Referral programs have been known to be one of the most popular marketing avenues that a brand can pursue. That is due in part to the fact that 82% of American consumers seek recommendations from friends and family when considering a purchase. These programs are all about incentivizing your customers to actively reach out and provide that extra bit of social proof needed to convince others to purchase your product. Having said that, incentivizing and engaging with your customers is different today than it was a decade ago which is why many brands are finding that their programs are not working quite as much as they had anticipated. This begs the question, are the days of the classic referral program over?
What’s so good about referral programs anyway?
Beyond the clear advantage of a new customer, there are plenty of benefits that referral programs can have.
When a customer refers someone else in their social circle, it also reminds them of what they like in your product. They will most likely explain the benefits of your product, the need they first had when considering different options, and how your product solved that need. This positive reaffirmation of their purchase will make them more obliged to purchase more products from your company in the future. Furthermore, they might tie in their own success with the success of the referral, and as a result, with the success of your company. Showing appreciation to your clients following any referrals will further strengthen their bond and loyalty to your brand.
In addition, referral programs are great at exposing your brand’s social media presence. Not only is the program itself a good excuse to post and engage with your audience, but it also provides your customers with another avenue of interacting with your brand.
So where is the problem?
The classic referral programs most commonly offer a monetary incentive in exchange for a referral. These days, consumers put in this position might feel slightly compromised by this trade-off. Solely offering a cash incentive for referrals might make your customers reluctant to convince those close to them in the fear of seeming “greedy” and not genuine.
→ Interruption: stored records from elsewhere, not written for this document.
(* ===== verification/AnthropicLaws.v ===== *)
(** * What a stream of the Anthropic provider means

    An answer is a list of blocks.  The events that stream it, in whatever
    fragments, are read back as its parts and tool calls; signed thinking is
    sent back as it came; and a translated conversation alternates. *)

From stdpp Require Import base list strings gmap sorting.
From Stdlib Require Import ZArith Lia.
From S2P Require Import Prelude Text Utf8 Json Types Messages AgentStream Sse ProviderStream Anthropic.

#[local] Open Scope Z_scope.

(** ** Answers and their events *)

(** A block of an answer: the text it opens with, and the fragments that
    follow. *)
Inductive Block : Type :=
  | BText (text : string) (fragments : list string)
  | BThinking (text : string) (fragments signature : list string)
  | BRedacted (data : string)
  | BToolUse (id name : string) (input : Value) (fragments : list string).

Definition number (z : Z) : Value := VNumber (PosInt z).

Definition ev_start (index : Z) (block : Value) : Value :=
  json_object [("type", VString "content_block_start"); ("index", number index); ("content_block", block)].
Definition ev_delta (index : Z) (delta : Value) : Value :=
  json_object [("type", VString "content_block_delta"); ("index", number index); ("delta", delta)].
Definition ev_stop (index : Z) : Value :=
  json_object [("type", VString "content_block_stop"); ("index", number index)].
(* ===== verification/OpenAiLaws.v ===== *)
(** * What a stream of the OpenAI-compatible provider means

    The tool calls that a service streams side by side, by index, with ids
    and names that come when they come, are collected whole; the stream is
    collected as the text, the reasoning and the calls it says; and
    structured output is one value, parsed from the whole text. *)

From stdpp Require Import base list strings gmap sorting.
From Stdlib Require Import ZArith Lia.
From S2P Require Import Prelude Text Utf8 Json Types Messages AgentStream ContextPrompt Sse ProviderStream StreamedCalls OpenAi.

#[local] Open Scope Z_scope.

(** ** The calls a sequence of deltas says *)

Record StreamedCall : Type := MkStreamedCall {
  st_id : option string;
  st_name : option string;
  st_arguments : string;
}.
Definition streamed_none : StreamedCall := MkStreamedCall None None "".

Definition delta_name (delta : OpenAiToolCallDelta) : option string := function ← td_function delta; fd_name function.
Definition delta_arguments (delta : OpenAiToolCallDelta) : string :=
  default "" (function ← td_function delta; fd_arguments function).
Definition delta_index (delta : OpenAiToolCallDelta) : nat := Z.to_nat (td_index delta).

Definition grow {A} (d : A) (index : nat) (l : list A) : list A := l ++ replicate (S index - length l) d.
Definition say (delta : OpenAiToolCallDelta) (call : StreamedCall) : StreamedCall :=
  MkStreamedCall (or_else (td_id delta) (st_id call)) (or_else (delta_name delta) (st_name call))
    (st_arguments call +:+ delta_arguments delta).
Definition say_delta (calls : list StreamedCall) (delta : OpenAiToolCallDelta) : list StreamedCall :=
  let calls := grow streamed_none (delta_index delta) calls in
  <[delta_index delta := say delta (default streamed_none (calls !! delta_index delta))]> calls.
Definition streamed_calls (deltas : list OpenAiToolCallDelta) : list StreamedCall := fold_left say_delta deltas [].
(* ===== verification/ChatGpt.v ===== *)
(** * The ChatGPT provider ([bt-providers/src/chatgpt.rs])

    The request built from a conversation for the Responses service, and the
    chunks read from the events of a streamed answer.  The HTTP exchange and
    the JSON form of the request, derived from its record, are left out; the
    items of a conversation are JSON in the source and here. *)

From stdpp Require Import base list strings gmap sorting.
From Stdlib Require Import ZArith Lia Ascii.
From S2P Require Import Prelude Text Utf8 Json Types Messages AgentStream Sse ProviderStream.

#[local] Open Scope Z_scope.

Definition DEFAULT_CHATGPT_INSTRUCTIONS : string := "You are Belltower.".

(** ** Tool calls, by the item they belong to *)

Record ChatGptAccumulator : Type := MkChatGptAccumulator {
  ca_call_id : option string;
  ca_name : option string;
  ca_opened : bool;
  ca_arguments : string;
  ca_source_raw : option Value;
}.
Definition chatgpt_accumulator_default : ChatGptAccumulator := MkChatGptAccumulator None None false "" None.

(** [BTreeMap<String, ToolCallAccumulator>] *)
Abbreviation ToolCalls := (gmap string ChatGptAccumulator).

Definition set_arguments (a : ChatGptAccumulator) (arguments : string) : ChatGptAccumulator :=
  MkChatGptAccumulator (ca_call_id a) (ca_name a) (ca_opened a) arguments (ca_source_raw a).
Definition set_source_raw (a : ChatGptAccumulator) (raw : Value) : ChatGptAccumulator :=
  MkChatGptAccumulator (ca_call_id a) (ca_name a) (ca_opened a) (ca_arguments a) (Some raw).

(** [open_tool_call_if_ready] *)
Definition open_tool_call_if_ready (a : ChatGptAccumulator) : list CompletionDelta * ChatGptAccumulator :=
  if ca_opened a then ([], a)
  else match ca_call_id a, ca_name a with
       | Some call_id, Some tool_name =>
           (OpenToolCall call_id tool_name None
            :: (if is_empty (ca_arguments a) then [] else [AppendToolCallArguments call_id (ca_arguments a)]),
            MkChatGptAccumulator (ca_call_id a) (ca_name a) true (ca_arguments a) (ca_source_raw a))
       | _, _ => ([], a)
       end.

(** [finalize_tool_call] *)
Definition finalize_deltas (a : ChatGptAccumulator) : list CompletionDelta :=
  match ca_call_id a, ca_name a with
  | Some call_id, Some tool_name =>
      (if ca_opened a then []
       else OpenToolCall call_id tool_name None
            :: (if is_empty (ca_arguments a) then [] else [AppendToolCallArguments call_id (ca_arguments a)]))
      ++ [CloseToolCall call_id]
  | _, _ => []
  end.

(** [semantic_tool_call_chunks] *)
Definition semantic_tool_call_chunks (deltas : list CompletionDelta) : list CompletionChunk :=
  match deltas with [] => [] | _ => [chunk_of deltas] end.

(** The keys of the map, in order. *)
Definition key_le (a b : string) : Prop := str_leb a b = true.
#[local] Instance key_le_dec a b : Decision (key_le a b).
Proof. unfold key_le. apply _. Defined.
Definition item_ids (tool_calls : ToolCalls) : list string :=
  merge_sort key_le (List.map fst (map_to_list tool_calls)).

(** [flush_tool_calls]: what is still open is closed, in the order of the
    items' ids. *)
Definition flush_item (tool_calls : ToolCalls) (item_id : string) : list CompletionChunk :=
  match tool_calls !! item_id with
  | None => []
  | Some a => match finalize_deltas a with
              | [] => []
              | deltas => [MkCompletionChunk None deltas None (ca_source_raw a)]
              end
  end.
Definition flush_chatgpt (tool_calls : ToolCalls) : list CompletionChunk :=
  List.flat_map (flush_item tool_calls) (item_ids tool_calls).

(** [function_item_id]: what is not a letter, a digit, [_] or [-] becomes
    [_]; the result is ASCII, so that cutting it at 64 bytes cuts no
    character. *)
Definition item_char (ch : string) : string :=
  match ch with
  | String a "" => if byte_is 48 57 a || byte_is 65 90 a || byte_is 97 122 a
                      || Ascii.eqb a "_" || Ascii.eqb a "-" then ch else "_"
  | _ => "_"
  end.
Definition function_item_id (call_id : string) : string :=
  let normalized := concat_str (List.map item_char (chars call_id)) in
  let normalized := if is_empty normalized then "generated" else normalized in
  let normalized := if starts_with "fc_" normalized then normalized else "fc_" +:+ normalized in
  String.substring 0 64 normalized.

(** The id of an item: its own, or one made from its call's. *)
Definition item_id_of (item : Value) : option string :=
  match get_str "id" item with
  | Some id => Some id
  | None => function_item_id <$> get_str "call_id" item
  end.

Definition is_function_call (item : Value) : bool :=
  match get_str "type" item with Some t => String.eqb t "function_call" | None => false end.
Definition or_prior {A} (new old : option A) : option A := match new with Some _ => new | None => old end.

(** [apply_output_item_added] *)
Definition apply_output_item_added (tool_calls : ToolCalls) (item raw_json : Value)
    : list CompletionChunk * ToolCalls :=
  if negb (is_function_call item) then ([], tool_calls)
  else match item_id_of item with
       | None => ([], tool_calls)
       | Some item_id =>
           let a := default chatgpt_accumulator_default (tool_calls !! item_id) in
           let a := MkChatGptAccumulator (or_prior (get_str "call_id" item) (ca_call_id a))
                      (or_prior (get_str "name" item) (ca_name a)) (ca_opened a)
                      (ca_arguments a +:+ default "" (get_str "arguments" item)) (Some raw_json) in
           let '(deltas, a) := open_tool_call_if_ready a in
           (semantic_tool_call_chunks deltas, <[item_id := a]> tool_calls)
       end.

Definition append_to (a : ChatGptAccumulator) (text : string) : list CompletionDelta :=
  match ca_call_id a with Some call_id => [AppendToolCallArguments call_id text] | None => [] end.

(** [apply_function_call_argument_delta]; a call that the delta opens is
    opened with the text the delta was just added to. *)
Definition apply_function_call_argument_delta (tool_calls : ToolCalls) (item_id delta : string) (raw_json : Value)
    : list CompletionChunk * ToolCalls :=
  match tool_calls !! item_id with
  | None => ([], tool_calls)
  | Some a =>
      let a := set_source_raw (set_arguments a (ca_arguments a +:+ delta)) raw_json in
      let '(deltas, a) := open_tool_call_if_ready a in
      (semantic_tool_call_chunks (deltas ++ (if ca_opened a then append_to a delta else [])),
       <[item_id := a]> tool_calls)
  end.

(** [reconcile_function_call_arguments] *)
Definition reconcile_deltas (a : ChatGptAccumulator) (arguments : string) : list CompletionDelta :=
  match strip_prefix (ca_arguments a) arguments with
  | Some suffix => if is_empty suffix then [] else append_to a suffix
  | None => append_to a arguments
  end.
Definition reconcile_function_call_arguments (tool_calls : ToolCalls) (item_id arguments : string)
    (raw_json : Value) : list CompletionChunk * ToolCalls :=
  match tool_calls !! item_id with
  | None => ([], tool_calls)
  | Some a =>
      let '(opening, a) := open_tool_call_if_ready (set_source_raw a raw_json) in
      (semantic_tool_call_chunks (opening ++ reconcile_deltas a arguments),
       <[item_id := set_arguments a arguments]> tool_calls)
  end.

(** [apply_output_item_done] *)
Definition chatgpt_replay (item : Value) : Value :=
  json_object [("provider", VString "openai-chatgpt"); ("item", item)].
Definition is_encrypted_reasoning (item : Value) : bool :=
  match get_str "type" item with
  | Some t => String.eqb t "reasoning" && is_some (value_get "encrypted_content" item)
  | None => false
  end.
Definition apply_output_item_done (tool_calls : ToolCalls) (item raw_json : Value)
    : list CompletionChunk * ToolCalls :=
  if is_encrypted_reasoning item
  then ([chunk_of [AppendReasoning None false (Some (chatgpt_replay item))]], tool_calls)
  else if negb (is_function_call item) then ([], tool_calls)
  else match item_id_of item with
       | None => ([], tool_calls)
       | Some item_id =>
           let '(chunks, tool_calls) :=
             match get_str "arguments" item with
             | Some arguments => reconcile_function_call_arguments tool_calls item_id arguments raw_json
             | None => ([], tool_calls)
             end in
           (semantic_tool_call_chunks
              (deltas_of chunks
               ++ match tool_calls !! item_id with Some a => finalize_deltas a | None => [] end),
            delete item_id tool_calls)
       end.

(** [token_usage_from_chatgpt]; the sum wraps as in a release build. *)
Definition token_usage_from_chatgpt (value : Value) : option TokenUsage :=
  prompt_tokens ← get_u64 "input_tokens" value;
  completion_tokens ← get_u64 "output_tokens" value;
  Some {| tu_prompt_tokens := prompt_tokens;
          tu_completion_tokens := completion_tokens;
          tu_total_tokens := default (u64_add prompt_tokens completion_tokens) (get_u64 "total_tokens" value);
          tu_cache_read_tokens := details ← value_get "input_tokens_details" value; get_u64 "cached_tokens" details;
          tu_cache_write_tokens := None;
          tu_reasoning_tokens :=
            details ← value_get "output_tokens_details" value; get_u64 "reasoning_tokens" details |}.

(** [compact_body] *)
Definition compact_body (body : string) : string :=
  let compact := join " " (split_whitespace body) in
  if is_empty compact then "empty response" else compact.

(** [raw_json.get("delta")] when it is text and not empty. *)
Definition delta_text (raw_json : Value) : option string :=
  text ← get_str "delta" raw_json; if is_empty text then None else Some text.
Definition delta_chunk (to_delta : string -> CompletionDelta) (raw_json : Value) : list CompletionChunk :=
  match delta_text raw_json with Some text => [chunk_of [to_delta text]] | None => [] end.
Lemma dispatch_usage ev data tool_calls chunks tool_calls' u :
  dispatch_response (default "" (get_str "type" (item_event_value ev))) data (item_event_value ev) tool_calls
    = Ok (chunks, tool_calls') ->
  usage_of chunks u = event_usage u ev.
Proof.
  set (v := item_event_value ev).
  assert (forall r : list CompletionChunk * ToolCalls, no_usage r.1 -> Ok (E:=BelltowerError) r = Ok (chunks, tool_calls') ->
    usage_of chunks u = u) as Hnone by (intros r Hr [= ->]; by apply usage_of_none).
  destruct ev as [text|text|encrypted|item cid name|item text|item full|item cid name full|it ot];
    cbn [event_usage]; intros H.
  - exact (Hnone (delta_chunk AppendText v, tool_calls) (delta_no_usage _ _) H).
  - exact (Hnone (delta_chunk (fun t => AppendReasoning (Some t) false None) v, tool_calls) (delta_no_usage _ _) H).
  - exact (Hnone (apply_output_item_done tool_calls (reasoning_item encrypted) v) (done_no_usage _ _ _) H).
  - exact (Hnone (apply_output_item_added tool_calls (function_item item cid name "") v) (added_no_usage _ _ _) H).
  - refine (Hnone match delta_text v with Some delta => apply_function_call_argument_delta tool_calls item delta v
               | None => ([], tool_calls) end _ H).
    destruct (delta_text v); [apply append_no_usage|apply none_no_usage].
  - exact (Hnone (reconcile_function_call_arguments tool_calls item full v) (reconcile_no_usage _ _ _ _) H).
  - exact (Hnone (apply_output_item_done tool_calls (function_item item cid name full) v) (done_no_usage _ _ _) H).
  - by injection H as <- <-.
Qed.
Furthermore, in order for referral programs to work, they need a more robust strategy to support engagement with customers. When companies set up a referral/incentive structure and simply push it upon their customers they are not taking full advantage of the benefits that proper customer engagement can yield and thus might have lacking results.
To refer or not to refer?
Should your company use a referral program? Well, it depends.
Whether you decide to stick with monetary incentives or diversify how you encourage your customers, it is important to have a proper strategy to support your program.
Gathering constant feedback and tailoring your outreach to your customers will help make your customers feel like part of your brand. The reason this is important is that the more involved your customers feel, the more they will attach your success to their own. That’s why simply offering a reward is not enough.
Using a specialised customer-engagement platform will go a long way in helping you encourage and create meaningful relationships with your customers. Some of these platforms, like Innercircle, will also come with built-in referral engines that help tailor unique messages to your audience and create unique referral IDs, simplifying the process of rewarding your users.
Think it through
Referral programs are not to be taken lightly. While they are lauded as a low-investment avenue of marketing, if they are not supported with a robust customer engagement strategy they will most likely fall flat. Many SMBs which might not necessarily have a large marketing budget will need to think outside the box in ways to achieve this. Most often, though, they will find that customer-engagement platforms are an efficient way of levelling the playing field.